Stored data |
◇ ◇ ◇ ◇
(** C18: an undo or a revoke leaves behind what is known of it.  When the command
    returns, its target is as it was, or still frozen, and no commit or chat creation
    was requested of SillyTavern (the chat may have been read); or the target failed,
    the answer is an error, and either no commit or creation was requested or the engine
    said that nothing was applied; or it is unknown, and the answer is an error: the
    engine's answer does not say what happened, or the commit was confirmed and the
    messages could not be dealt with; or it is applied, the user is told so, and the
    engine had confirmed the commit.  It is never left as applying. *)
Theorem removal_is_reported command m s s' r :
  removal command m -> m s = (s', Some r) -> reported command s s' r.
Proof.
  intros Hm He. destruct Hm as [bot chat id d Hid|bot chat id d Hid].
  - destruct (undo_acts _ _ _ _ _ _ _ Hid He) as (d0 & Ha). eapply reported_of; [| exact Ha].
    intros engine loc scope t s1 s2 q Hf Hq. eapply finish_reports; [| exact Hf | exact Hq].
    intros. by eapply undo_finishes.
  - destruct (revoke_acts _ _ _ _ _ _ _ Hid He) as (d0 & Ha). eapply reported_of; [| exact Ha].
    intros engine loc scope t s1 s2 q Hf Hq. eapply finish_reports; [| exact Hf | exact Hq].
    intros. by eapply revoke_finishes.
Qed.

(** A redo that is over says so: its target is as it was or frozen, or settled; it
    stays applying only when a number of revisions beyond [u64] was needed. *)
Lemma redo_is_settled id d s s' r :
  canonical_id id = Some op -> redo_turn E looks services actor context_key id d origin s = (s', Some r) ->
  targets_of s' !! op = targets_of s !! op
  \/ exists row, targets_of s' !! op = Some row
     /\ (tt_status row = "frozen" \/ tt_status row = "applied" \/ tt_status row = "unknown" \/ tt_status row = "failed"
         \/ r = Err revision_overflow \/ r = Err turn_id_invalid).
Proof.
  intros Hid He. destruct (redo_acts _ _ _ _ _ Hid He) as (d0 & [Hh|(engine & loc & scope & verb & inv & s1 & Hh & Ha)]).
  { left. by rewrite (hu_targets _ _ Hh). }
  rewrite <- (hu_targets _ _ Hh).
  assert (forall s2 q, target_for E looks verb inv engine actor loc op scope s1 = (s2, Some q) ->
            targets_of s2 !! op = targets_of s1 !! op
            \/ exists row, targets_of s2 !! op = Some row /\ tt_status row = "frozen") as Htf.
  { intros s2 q Hq. destruct (target_for_inv _ _ _ _ _ _ _ _ _ _ _ _ Hq) as ((_ & _ & [->|(row & _ & -> & _ & Hst)]) & _ & _);
      [by left |]. right. exists row. by rewrite lookup_insert_eq. }
  apply dbind_inv in Ha as [(e & Hq & ->)|(target & s2 & Hq & Ha)].
  { destruct (Htf _ _ Hq) as [?|(row & ? & ?)]; [by left |]. right. eauto 8. }
  destruct target as [t|].
  2: { injection Ha as <- <-. destruct (Htf _ _ Hq) as [?|(row & ? & ?)]; [by left |]. right. eauto 8. }
  destruct (target_for_inv _ _ _ _ _ _ _ _ _ _ _ _ Hq) as (_ & (row & Hrow & Hsc & Hst & _) & _).
  assert (at_status op scope "frozen" s2) as Hf by (by exists row). right.
  assert (forall st, at_status op scope st s' ->
    (st = "frozen" \/ st = "applied" \/ st = "unknown" \/ st = "failed" \/ r = Err revision_overflow \/ r = Err turn_id_invalid) ->
    exists row0, targets_of s' !! op = Some row0 /\ (tt_status row0 = "frozen" \/ tt_status row0 = "applied"
      \/ tt_status row0 = "unknown" \/ tt_status row0 = "failed" \/ r = Err revision_overflow \/ r = Err turn_id_invalid)) as Hend.
  { intros st (row0 & Hr0 & _ & Hs0) Hor. exists row0. by rewrite Hs0. }
  unfold redo_rest in Ha. apply dbind_inv in Ha as [(e & Hc & ->)|(? & s3 & Hc & Ha)];
    destruct (cas_moves _ _ _ _ _ _ _ Hf Hc eq_refl) as (? & Hap & _); [done |].
  apply dbind_inv in Ha as [(e & Hr & ->)|(outcome & s4 & Hr & Ha)];
    destruct (run_moves _ _ _ _ _ _ _ _ _ _ _ _ Hap Hr) as ([o|e0] & _ & Hans).
  - destruct (out_confirmed_commit o); destruct Hans as [? Hs]; [done |]. apply (Hend _ Hs). tauto.
  - destruct Hans as [_ Hs]. apply (Hend _ Hs). destruct (_ =?= _); tauto.
  - destruct (out_confirmed_commit o); destruct Hans as [? Hs]; [| done].
    destruct (redo_finishes _ _ _ _ _ _ _ _ _ _ _ Hs Ha) as [Hs'|(e & -> & [Hs'|[Hs'|[Hs' Hor]]])]; apply (Hend _ Hs'); try tauto.
    destruct Hor as [->| ->]; tauto.
  - by destruct Hans.
Qed.
End Commands.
◇ ◇ ◇ ◇
About this exercise | Could you please copy the lines of the listing above exactly, from its first line through the line bearing "Lemma redo_is_settled id", and nothing more?

Output for this exercise |
(** C18: an undo or a revoke leaves behind what is known of it.  When the command
    returns, its target is as it was, or still frozen, and no commit or chat creation
    was requested of SillyTavern (the chat may have been read); or the target failed,
    the answer is an error, and either no commit or creation was requested or the engine
    said that nothing was applied; or it is unknown, and the answer is an error: the
    engine's answer does not say what happened, or the commit was confirmed and the
    messages could not be dealt with; or it is applied, the user is told so, and the
    engine had confirmed the commit.  It is never left as applying. *)
Theorem removal_is_reported command m s s' r :
  removal command m -> m s = (s', Some r) -> reported command s s' r.
Proof.
  intros Hm He. destruct Hm as [bot chat id d Hid|bot chat id d Hid].
  - destruct (undo_acts _ _ _ _ _ _ _ Hid He) as (d0 & Ha). eapply reported_of; [| exact Ha].
    intros engine loc scope t s1 s2 q Hf Hq. eapply finish_reports; [| exact Hf | exact Hq].
    intros. by eapply undo_finishes.
  - destruct (revoke_acts _ _ _ _ _ _ _ Hid He) as (d0 & Ha). eapply reported_of; [| exact Ha].
    intros engine loc scope t s1 s2 q Hf Hq. eapply finish_reports; [| exact Hf | exact Hq].
    intros. by eapply revoke_finishes.
Qed.

(** A redo that is over says so: its target is as it was or frozen, or settled; it
    stays applying only when a number of revisions beyond [u64] was needed. *)
Lemma redo_is_settled id d s s' r :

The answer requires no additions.